═════ Information provided

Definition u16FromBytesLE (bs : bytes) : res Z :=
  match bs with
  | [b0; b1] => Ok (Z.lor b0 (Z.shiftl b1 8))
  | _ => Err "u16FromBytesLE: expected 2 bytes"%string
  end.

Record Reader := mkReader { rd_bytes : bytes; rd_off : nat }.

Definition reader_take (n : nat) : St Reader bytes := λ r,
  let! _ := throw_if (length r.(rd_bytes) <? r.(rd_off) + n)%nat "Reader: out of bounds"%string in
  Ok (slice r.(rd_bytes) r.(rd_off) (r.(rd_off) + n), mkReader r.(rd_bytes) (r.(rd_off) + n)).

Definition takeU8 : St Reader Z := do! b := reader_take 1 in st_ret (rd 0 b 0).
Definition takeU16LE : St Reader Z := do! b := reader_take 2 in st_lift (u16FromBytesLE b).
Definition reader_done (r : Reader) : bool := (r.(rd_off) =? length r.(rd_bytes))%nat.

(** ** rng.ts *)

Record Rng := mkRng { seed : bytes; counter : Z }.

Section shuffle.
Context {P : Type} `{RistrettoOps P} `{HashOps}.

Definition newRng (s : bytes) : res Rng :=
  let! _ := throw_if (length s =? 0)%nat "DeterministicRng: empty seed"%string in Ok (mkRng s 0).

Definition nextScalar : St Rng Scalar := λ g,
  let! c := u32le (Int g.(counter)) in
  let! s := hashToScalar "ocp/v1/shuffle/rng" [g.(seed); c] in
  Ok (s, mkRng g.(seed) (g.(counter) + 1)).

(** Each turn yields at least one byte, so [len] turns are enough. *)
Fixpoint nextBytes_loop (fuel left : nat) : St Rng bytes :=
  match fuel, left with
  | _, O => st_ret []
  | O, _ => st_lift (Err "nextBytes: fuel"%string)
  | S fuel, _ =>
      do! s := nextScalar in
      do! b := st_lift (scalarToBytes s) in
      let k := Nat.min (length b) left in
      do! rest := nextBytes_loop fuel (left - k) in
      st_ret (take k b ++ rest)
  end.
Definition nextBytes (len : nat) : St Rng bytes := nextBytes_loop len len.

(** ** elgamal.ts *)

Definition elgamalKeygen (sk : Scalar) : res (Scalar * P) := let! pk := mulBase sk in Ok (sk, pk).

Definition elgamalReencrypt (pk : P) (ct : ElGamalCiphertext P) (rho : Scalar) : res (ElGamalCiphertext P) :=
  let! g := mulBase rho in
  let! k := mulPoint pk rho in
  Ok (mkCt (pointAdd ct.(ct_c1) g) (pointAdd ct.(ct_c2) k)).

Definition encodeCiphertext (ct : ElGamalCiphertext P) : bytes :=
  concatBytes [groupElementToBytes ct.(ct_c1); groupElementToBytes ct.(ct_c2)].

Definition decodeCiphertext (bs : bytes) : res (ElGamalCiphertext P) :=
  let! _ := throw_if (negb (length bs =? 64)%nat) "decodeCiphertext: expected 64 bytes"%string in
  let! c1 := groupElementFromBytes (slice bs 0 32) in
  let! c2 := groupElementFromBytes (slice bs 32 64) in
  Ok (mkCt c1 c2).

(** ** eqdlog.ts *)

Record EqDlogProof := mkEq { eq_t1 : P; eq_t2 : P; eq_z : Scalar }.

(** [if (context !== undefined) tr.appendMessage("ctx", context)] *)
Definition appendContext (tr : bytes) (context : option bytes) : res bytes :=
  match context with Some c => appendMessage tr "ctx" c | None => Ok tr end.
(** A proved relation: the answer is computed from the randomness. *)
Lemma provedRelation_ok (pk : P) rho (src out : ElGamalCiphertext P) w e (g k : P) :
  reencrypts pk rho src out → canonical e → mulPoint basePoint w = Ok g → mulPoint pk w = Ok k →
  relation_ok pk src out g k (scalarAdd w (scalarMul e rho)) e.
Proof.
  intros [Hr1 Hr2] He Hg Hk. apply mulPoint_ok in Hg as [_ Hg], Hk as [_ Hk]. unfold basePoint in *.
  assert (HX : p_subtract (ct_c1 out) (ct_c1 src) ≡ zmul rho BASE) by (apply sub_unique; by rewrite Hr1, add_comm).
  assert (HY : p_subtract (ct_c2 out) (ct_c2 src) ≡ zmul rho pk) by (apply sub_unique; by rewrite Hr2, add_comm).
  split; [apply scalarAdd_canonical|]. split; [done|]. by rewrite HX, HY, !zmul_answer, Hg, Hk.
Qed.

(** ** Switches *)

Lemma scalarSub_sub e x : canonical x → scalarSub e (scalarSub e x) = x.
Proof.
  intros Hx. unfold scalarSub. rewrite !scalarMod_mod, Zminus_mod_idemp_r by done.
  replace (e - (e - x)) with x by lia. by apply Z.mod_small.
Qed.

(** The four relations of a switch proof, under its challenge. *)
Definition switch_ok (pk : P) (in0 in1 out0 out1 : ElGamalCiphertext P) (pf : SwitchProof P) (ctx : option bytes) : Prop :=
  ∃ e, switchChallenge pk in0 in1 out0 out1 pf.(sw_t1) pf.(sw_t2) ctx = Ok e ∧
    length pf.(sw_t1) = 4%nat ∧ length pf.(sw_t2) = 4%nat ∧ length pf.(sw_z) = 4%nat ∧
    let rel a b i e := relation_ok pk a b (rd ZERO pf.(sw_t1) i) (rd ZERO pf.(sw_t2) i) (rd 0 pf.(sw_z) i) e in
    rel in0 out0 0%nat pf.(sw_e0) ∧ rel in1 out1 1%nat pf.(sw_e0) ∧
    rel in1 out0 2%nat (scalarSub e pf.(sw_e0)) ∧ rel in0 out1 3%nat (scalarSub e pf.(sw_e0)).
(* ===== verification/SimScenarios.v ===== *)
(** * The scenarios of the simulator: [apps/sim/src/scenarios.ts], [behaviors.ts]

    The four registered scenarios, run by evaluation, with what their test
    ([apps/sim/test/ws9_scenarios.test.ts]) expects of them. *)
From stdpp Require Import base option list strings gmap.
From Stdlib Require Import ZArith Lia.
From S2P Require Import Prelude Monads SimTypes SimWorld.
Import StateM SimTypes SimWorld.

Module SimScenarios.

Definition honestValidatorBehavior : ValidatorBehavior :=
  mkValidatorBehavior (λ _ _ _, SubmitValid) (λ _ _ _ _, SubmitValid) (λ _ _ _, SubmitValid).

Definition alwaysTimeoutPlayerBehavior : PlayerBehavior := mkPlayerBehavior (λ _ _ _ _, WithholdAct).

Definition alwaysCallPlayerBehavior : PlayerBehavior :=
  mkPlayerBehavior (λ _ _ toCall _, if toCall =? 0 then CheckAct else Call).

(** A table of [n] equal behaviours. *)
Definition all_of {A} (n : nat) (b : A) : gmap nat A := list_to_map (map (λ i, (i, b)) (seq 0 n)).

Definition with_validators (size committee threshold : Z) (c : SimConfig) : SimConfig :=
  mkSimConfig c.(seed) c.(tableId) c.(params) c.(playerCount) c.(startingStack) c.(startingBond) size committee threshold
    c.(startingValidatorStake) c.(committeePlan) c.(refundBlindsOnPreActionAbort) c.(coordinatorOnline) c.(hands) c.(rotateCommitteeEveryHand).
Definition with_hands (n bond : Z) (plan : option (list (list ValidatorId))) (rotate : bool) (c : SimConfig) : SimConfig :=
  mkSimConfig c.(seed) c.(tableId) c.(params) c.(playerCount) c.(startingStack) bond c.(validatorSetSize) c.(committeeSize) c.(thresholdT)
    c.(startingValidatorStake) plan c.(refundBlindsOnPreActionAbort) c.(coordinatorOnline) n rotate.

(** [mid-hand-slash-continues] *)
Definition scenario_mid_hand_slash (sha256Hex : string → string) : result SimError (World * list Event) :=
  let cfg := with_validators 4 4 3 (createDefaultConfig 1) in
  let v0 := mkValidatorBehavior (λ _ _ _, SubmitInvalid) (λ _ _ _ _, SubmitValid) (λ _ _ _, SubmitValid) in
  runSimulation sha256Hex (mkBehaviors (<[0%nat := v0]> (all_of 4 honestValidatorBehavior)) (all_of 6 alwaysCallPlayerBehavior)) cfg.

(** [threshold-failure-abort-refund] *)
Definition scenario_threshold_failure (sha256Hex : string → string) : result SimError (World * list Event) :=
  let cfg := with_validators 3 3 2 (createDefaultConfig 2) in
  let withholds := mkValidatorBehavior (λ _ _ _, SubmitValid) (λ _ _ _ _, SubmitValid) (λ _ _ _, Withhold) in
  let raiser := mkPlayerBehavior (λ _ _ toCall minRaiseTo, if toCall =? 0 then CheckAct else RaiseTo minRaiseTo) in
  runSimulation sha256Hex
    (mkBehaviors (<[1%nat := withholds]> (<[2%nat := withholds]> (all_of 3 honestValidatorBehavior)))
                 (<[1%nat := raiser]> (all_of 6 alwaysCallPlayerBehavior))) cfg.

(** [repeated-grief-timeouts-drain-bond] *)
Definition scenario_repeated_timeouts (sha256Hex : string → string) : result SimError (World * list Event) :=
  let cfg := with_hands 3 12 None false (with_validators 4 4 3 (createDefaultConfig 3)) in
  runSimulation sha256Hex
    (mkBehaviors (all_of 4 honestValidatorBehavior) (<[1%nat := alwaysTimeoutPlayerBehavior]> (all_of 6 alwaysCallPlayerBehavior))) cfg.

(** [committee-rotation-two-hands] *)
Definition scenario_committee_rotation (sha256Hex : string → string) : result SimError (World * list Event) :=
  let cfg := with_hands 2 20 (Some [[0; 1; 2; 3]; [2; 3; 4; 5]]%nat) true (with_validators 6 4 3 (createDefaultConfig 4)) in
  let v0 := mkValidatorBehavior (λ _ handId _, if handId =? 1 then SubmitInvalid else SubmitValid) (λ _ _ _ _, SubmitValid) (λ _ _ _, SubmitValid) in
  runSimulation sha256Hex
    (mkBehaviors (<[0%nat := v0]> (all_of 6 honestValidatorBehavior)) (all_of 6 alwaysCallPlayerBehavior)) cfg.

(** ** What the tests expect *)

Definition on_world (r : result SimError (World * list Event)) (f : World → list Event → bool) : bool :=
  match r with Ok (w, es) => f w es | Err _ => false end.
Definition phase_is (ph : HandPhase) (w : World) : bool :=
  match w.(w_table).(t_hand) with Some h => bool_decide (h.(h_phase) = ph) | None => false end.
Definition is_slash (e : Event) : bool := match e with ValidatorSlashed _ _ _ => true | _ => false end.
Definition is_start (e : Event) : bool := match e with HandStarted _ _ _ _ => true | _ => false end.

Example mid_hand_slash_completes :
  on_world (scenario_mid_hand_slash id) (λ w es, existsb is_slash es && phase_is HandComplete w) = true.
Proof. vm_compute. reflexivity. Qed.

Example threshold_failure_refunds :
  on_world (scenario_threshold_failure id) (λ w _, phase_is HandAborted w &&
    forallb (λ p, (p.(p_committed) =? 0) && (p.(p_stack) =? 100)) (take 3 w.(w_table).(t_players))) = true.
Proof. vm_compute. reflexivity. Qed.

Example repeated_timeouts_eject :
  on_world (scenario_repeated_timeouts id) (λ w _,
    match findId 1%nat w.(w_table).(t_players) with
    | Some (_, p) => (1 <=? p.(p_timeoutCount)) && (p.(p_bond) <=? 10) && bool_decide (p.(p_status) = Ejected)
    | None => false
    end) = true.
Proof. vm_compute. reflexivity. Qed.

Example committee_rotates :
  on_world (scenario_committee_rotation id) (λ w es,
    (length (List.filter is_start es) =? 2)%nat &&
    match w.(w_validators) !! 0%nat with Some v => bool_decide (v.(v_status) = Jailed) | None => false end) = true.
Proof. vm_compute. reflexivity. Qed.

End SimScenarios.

══════════

> Aim of the task
Using the records above, report the number of lines that include the string "startingStack", with nothing added.

> Solution to this problem
2